We perform a long myotomy of the esophageal body from the inferior pulmonary vein up to the aortic arch, esophagomyotomy, only in presence of nutcracker esophagus or diffuse esophageal spasm. In other cases we do not feel it is a good practice because it will result in an impairment of esophageal body motility.
We had no recurrences of diverticula but two patients in our series experienced, at follow-up, persisting dysphagia. In the first patient a nutcracker esophagus was pre-operatively undiagnosed and untreated; in the second one an esophagomyotomy for diffuse esophageal spasm resulted in an unrelieved cervical dysphagia.
Dr K. Moghissi (UK): Firstly, did you in fact have any pH or manometric studies of the results post-operatively?
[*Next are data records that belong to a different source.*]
(* ===== verification/Connection.v ===== *)
(** * Connections to PostgreSQL

    [LazyConnectionImpl] of [server/src/storage/pimpl], the constructor of
    [PostgresStorageConnection], which prepares the statements, the factory
    ([server/src/storage/postgresql_storage.*]) and which statements the
    operations call with how many parameters. *)
From stdpp Require Import gmap strings.
From Stdlib Require Import Ascii.
From S2P Require Import Prelude Requests Programs.
#[local] Open Scope string_scope.

(** [pqxx::lazyconnection]: it connects at its first use; until then it has
    its options and the statements prepared. *)
Record lazyconnection := MkLazyConnection {
  options : string;
  prepared : gmap string string
}.

(** [LazyConnectionImpl::LazyConnectionImpl] *)
Definition LazyConnectionImpl (user_name dbname : string) : lazyconnection :=
  MkLazyConnection ("dbname=" +:+ dbname +:+ " user=" +:+ user_name) ∅.

(** [prepare(name, definition)]; a second definition of a name throws. *)
Definition prepare (name definition : string) (c : lazyconnection) : option lazyconnection :=
  match prepared c !! name with
  | Some d => if decide (d = definition) then Some c else None
  | None => Some (MkLazyConnection (options c) (<[name := definition]> (prepared c)))
  end.

(** The statements of the constructor, in order. *)
Definition statements : list (string * string) := [
  ("registration",
   "INSERT INTO Client (name, email, password_hash) " +:+
   "VALUES ( $1, $2, $3 )");
  ("send_message",
   "INSERT INTO Message(sender_id, chat_id, mesg) " +:+
   "VALUES ( $1, $2, $3 ) ");
  ("add_contact",
   "INSERT INTO ClientToContact(client_id, friend_id) " +:+
   "VALUES ( $1, $2 ) ");
  ("get_user_by_email",
   "SELECT id, name FROM Client WHERE email = $1 ");
  ("get_info",
   "SELECT name, email FROM Client WHERE id = $1 ");
  ("get_contacts",
   "WITH Contacts(id) AS ( " +:+
   "  SELECT friend_id FROM ClientToContact WHERE client_id = $1 " +:+
   ") " +:+
   "SELECT Client.id, Client.name, Client.email " +:+
   "FROM Client, Contacts " +:+
   "WHERE Client.id = Contacts.id ");
  ("get_messages",
   "SELECT sender_id, mesg FROM Message WHERE chat_id = $1 ");
  ("get_chats",
   "SELECT chat_id, title FROM ClientToChat WHERE client_id = $1 ");
  ("check_sender_able_to_write_to_chat",
   "SELECT 1 FROM ClientToChat " +:+
   "WHERE client_id = $1 AND chat_id = $2 ");
  ("check_users_have_common_chat",
   "WITH " +:+
   " MyChats(chat_id) AS ( " +:+
   "   SELECT chat_id from ClientToChat WHERE client_id = $1), " +:+
   " FriendChat AS ( " +:+
   "   SELECT chat_id from ClientToChat WHERE client_id = $2) " +:+
   "SELECT 1 " +:+
   "FROM MyChats, FriendChat " +:+
   "WHERE MyChats.chat_id = FriendChat.chat_id ");
  ("create_chat",
   "INSERT INTO Chat DEFAULT VALUES RETURNING id ");
  ("create_chat_connection",
   "INSERT INTO ClientToChat(client_id, chat_id, title) " +:+
   "VALUES( $1, $2, $3 ) ")
].

Fixpoint prepare_all (l : list (string * string)) (c : lazyconnection) : option lazyconnection :=
  match l with
  | [] => Some c
  | (name, definition) :: l =>
      match prepare name definition c with Some c => prepare_all l c | None => None end
  end.

(** [PostgresStorageConnection::PostgresStorageConnection] *)
Definition PostgresStorageConnection (user_name dbname : string) : option lazyconnection :=
  prepare_all statements (LazyConnectionImpl user_name dbname).

(** [PostgresStorageFactory] with its default arguments. *)
Record PostgresStorageFactory := MkFactory { user_name_ : string; db_name_ : string }.

Definition default_factory : PostgresStorageFactory := MkFactory "avallon" "postgres".

Definition create_connection (f : PostgresStorageFactory) : option lazyconnection :=
  PostgresStorageConnection (user_name_ f) (db_name_ f).

(** The statements an operation calls by name, with the number of parameters
    it gives; [login] executes a text of its own. *)
Definition calls_prepared (op : storage_op) : list (string * nat) :=
  match op with
  | Registration _ _ _ => [("registration", 3%nat)]
  | Login _ _ => []
  | SendMessage _ _ => [("check_sender_able_to_write_to_chat", 2%nat); ("send_message", 3%nat)]
  | AddContact _ _ => [("get_user_by_email", 1%nat); ("add_contact", 2%nat); ("add_contact", 2%nat)]
  | CreateChat _ _ _ =>
      [("check_users_have_common_chat", 2%nat); ("create_chat", 0%nat); ("get_info", 1%nat);
       ("create_chat_connection", 3%nat); ("create_chat_connection", 3%nat)]
  | GetChats _ => [("get_chats", 1%nat)]
  | GetContacts _ => [("get_contacts", 1%nat)]
  | GetMessages _ => [("get_messages", 1%nat)]
  end.

(** The parameters [$1] to [$9] of a text. *)
Fixpoint parameters (text : string) : list nat :=
  match text with
  | String "$"%char ((String d _) as rest) =>
      let n := (Ascii.nat_of_ascii d - Ascii.nat_of_ascii "0"%char)%nat in
      if ((1 <=? n) && (n <=? 9))%nat then n :: parameters rest else parameters rest
  | String _ rest => parameters rest
  | EmptyString => []
  end.

(** A text takes [n] parameters: it names those from 1 to [n] and no other. *)
Definition takes (text : string) (n : nat) : bool :=
  forallb (λ i, existsb (Nat.eqb i) (parameters text)) (seq 1 n) &&
  forallb (λ i, (i <=? n)%nat) (parameters text).
(* ===== verification/ConcurrentFacts.v ===== *)
(** * Steps of concurrent jobs

    What the second half of a job does with an answer of the right type, and
    which jobs of a session are being executed. *)
From stdpp Require Import gmap.
From S2P Require Import Prelude Wire Parser Message Requests Responses Envelope Storage Database.
From S2P Require Import Postgres Growth PostgresSpec Programs Interleaving Isolation Serial Progress Steps.
From S2P Require Import Session Jobs JobCalls Server ConcurrentServer ServerFacts ServerInvariant.

(** ** The second half of a job *)

Section Jobs.
Context `{W : WireFormat} `{Mem : Memory}.

Lemma job_response_fits r j op result s :
  request_job r = Some j → job_call j s = Some op → fits op result →
  ∃ s' resp, job_response j result s = Some (s', resp) ∧ response_matches r resp ∧
    stopped_ s' = stopped_ s ∧
    (state_ s' = state_ s ∨ ∃ m id name, j = LoginRequestJob m ∧
       op = Login (LoginRequest.email m) (LoginRequest.password m) ∧
       result = inr (UserFound id name) ∧ state_ s' = Some (logged_in_as m id name) ∧
       resp = login_response (Some (logged_in_as m id name))).
Proof.
  intros Hj Hc Hf. destruct r as [u]. destruct u; simpl in Hj; try done; injection Hj as <-;
    simpl in Hc; try (apply fmap_Some in Hc as (st & _ & ->)); try injection Hc as <-;
    destruct result as [e|[b|id name|x|x|x]]; simpl in Hf; try done; simpl;
    do 2 eexists; (split_and!; [done|done|done|]); auto.
  right. do 3 eexists. by split_and!.
Qed.

(** It writes one response of the kind of the request, or throws. *)
Lemma job_end_writes r j op result s :
  stopped_ s = false → request_job r = Some j → job_call j s = Some op → fits op result →
  ∃ s' resp, job_response j result s = Some (s', resp) ∧ response_matches r resp ∧
    stopped_ (job_end j result s).1 = false ∧ state_ (job_end j result s).1 = state_ s' ∧
    ((job_end j result s).2 = [Throw] ∨
     ∃ frame, (job_end j result s).2 = [AsyncWrite frame] ∧ writes (wrap resp) frame) ∧
    (state_ s' = state_ s ∨ ∃ m id name, j = LoginRequestJob m ∧
       op = Login (LoginRequest.email m) (LoginRequest.password m) ∧
       result = inr (UserFound id name) ∧ state_ s' = Some (logged_in_as m id name) ∧
       resp = login_response (Some (logged_in_as m id name))).
Proof.
  intros Hs Hj Hc Hf.
  destruct (job_response_fits _ _ _ _ _ Hj Hc Hf) as (s' & resp & Hr & Hm & Hstop & Hstate).
  exists s', resp. unfold job_end. rewrite Hr. rewrite Hs in Hstop.
  destruct (write_proceeds (wrap resp) s' Hstop) as (Hp & Hrun & Hst). split_and!; try done.
  destruct Hp as [[Hx _]|[_ [Ho|(a & Ho & frame & -> & Hw)]]]; [congruence|by left|right; eauto].
Qed.

(** Only the second half of a login touches the profile. *)
Lemma local_state o c s s' out :
  stopped_ s = false → local_complete o c s = Some (s', out) → state_ s' = state_ s.
Proof.
  intros Hs. destruct o as [|n|data|j]; simpl; [intros [= H]..|].
  - pose proof (on_read_prefix_state (err c) (zlen (data_read c)) (fill_buffer c s)) as Hst. by rewrite H in Hst.
  - pose proof (on_read_message_state (err c) (zlen (data_read c)) n (fill_buffer c s)) as Hst. by rewrite H in Hst.
  - pose proof (on_write_state (err c) s) as Hst. by rewrite H in Hst.
  - destruct (job_call j s); [done|]. intros [= H]. pose proof (parse_command_state s).
    destruct (write_proceeds empty_response s Hs) as (_ & _ & Hw).
    destruct j; simpl in H; rewrite H in *; done.
Qed.
End Jobs.

(** ** Jobs under way *)

Section Executing.
Implicit Types (ex : gmap nat (nat * job)).

Lemma jobs_of_none ex i : (∀ p e, ex !! p = Some e → e.1 ≠ i) → jobs_of ex i = [].
Proof.
  intros Hex. unfold jobs_of. rewrite (map_empty_filter_2 _ ex); [by rewrite map_to_list_empty|].
  intros p e He. simpl. by eapply Hex.
Qed.

Lemma jobs_of_insert ex p i j :
  ex !! p = None → jobs_of (<[p := (i, j)]> ex) i ≡ₚ j :: jobs_of ex i.
Proof.
  intros Hp. unfold jobs_of. rewrite map_filter_insert_True by done.
  rewrite map_to_list_insert; [done|]. apply map_lookup_filter_None. by left.
Qed.

Lemma jobs_of_insert_ne ex p i i' j :
  ex !! p = None → i ≠ i' → jobs_of (<[p := (i, j)]> ex) i' = jobs_of ex i'.
Proof.
  intros Hp Hne. unfold jobs_of. rewrite map_filter_insert_not' by (done || by rewrite Hp). done.
Qed.

Lemma jobs_of_delete ex p i j :
  ex !! p = Some (i, j) → jobs_of ex i ≡ₚ j :: jobs_of (delete p ex) i.
Proof.
  intros Hp. rewrite <- (insert_delete_id ex p (i, j)) at 1 by done.
  apply jobs_of_insert. apply lookup_delete_eq.
Qed.

Lemma jobs_of_delete_ne ex p i i' j :
  ex !! p = Some (i, j) → i ≠ i' → jobs_of (delete p ex) i' = jobs_of ex i'.
Proof.
  intros Hp Hne. rewrite <- (insert_delete_id ex p (i, j)) at 2 by done.
  by rewrite jobs_of_insert_ne by (apply lookup_delete_eq || done).
Qed.

Lemma elem_of_jobs ex p i j : ex !! p = Some (i, j) → j ∈ jobs_of ex i.
Proof. intros Hp. rewrite (jobs_of_delete ex p i j Hp). by left. Qed.

(** A session with one operation under way that is pending, or is a job. *)
Lemma whole_pending ex i l k o o' :
  pending (whole ex i l) = [o'] → pending l !! k = Some o →
  o = o' ∧ pending l = [o] ∧ delete k (pending l) = [] ∧ jobs_of ex i = [].
Proof.
  simpl. intros Hw Hk. destruct (pending l) as [|o1 rest]; [by rewrite lookup_nil in Hk|].
  injection Hw as -> [-> Hj]%app_eq_nil. apply list_lookup_singleton_Some in Hk as [-> ->].
  by apply fmap_nil_inv in Hj.
Qed.

Lemma whole_executing ex i l p j o :
  pending (whole ex i l) = [o] → ex !! p = Some (i, j) →
  o = RunJob j ∧ pending l = [] ∧ jobs_of (delete p ex) i = [].
Proof.
  simpl. intros Hw Hp. pose proof (jobs_of_delete ex p i j Hp) as Hj.
  destruct (pending l) as [|o1 rest].
  - simpl in Hw. destruct (jobs_of ex i) as [|j1 [|]]; try done. injection Hw as <-.
    apply Permutation_singleton_l in Hj. injection Hj as -> Hj. done.
  - injection Hw as _ [_ Hn%fmap_nil_inv]%app_eq_nil. rewrite Hn in Hj.
    by apply Permutation_nil_l in Hj.
Qed.
End Executing.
Secondly, in cases when you did the myotomy, was this myotomy just below the diverticulum and for how far down was it towards the gastroesophageal junction, or did you do a long myotomy?
Dr Castrucci: Do you mean if we take down the gastroesophageal junction when we perform a thoracic myotomy?
Dr Moghissi: Yes.
Dr Castrucci: No. When we perform a myotomy on the esophageal body, a cardiomyotomy is not carried out unless two associated motility disorders of esophageal body and lower esophageal sphincter are present. If the patients have hypertensive or unrelaxing lower esophageal sphincter together with diffuse esophageal spasm or nutcracker esophagus, an extended myotomy, an esophagocardiomyotomy from the aortic arch down to the stomach, is performed by the thoracic route.
Dr Moghissi: And about checking the manometry and pH studies post-operatively, have you done any?
Dr Castrucci: No, not many patients have had these tests post-operatively, so we do not have conclusive results.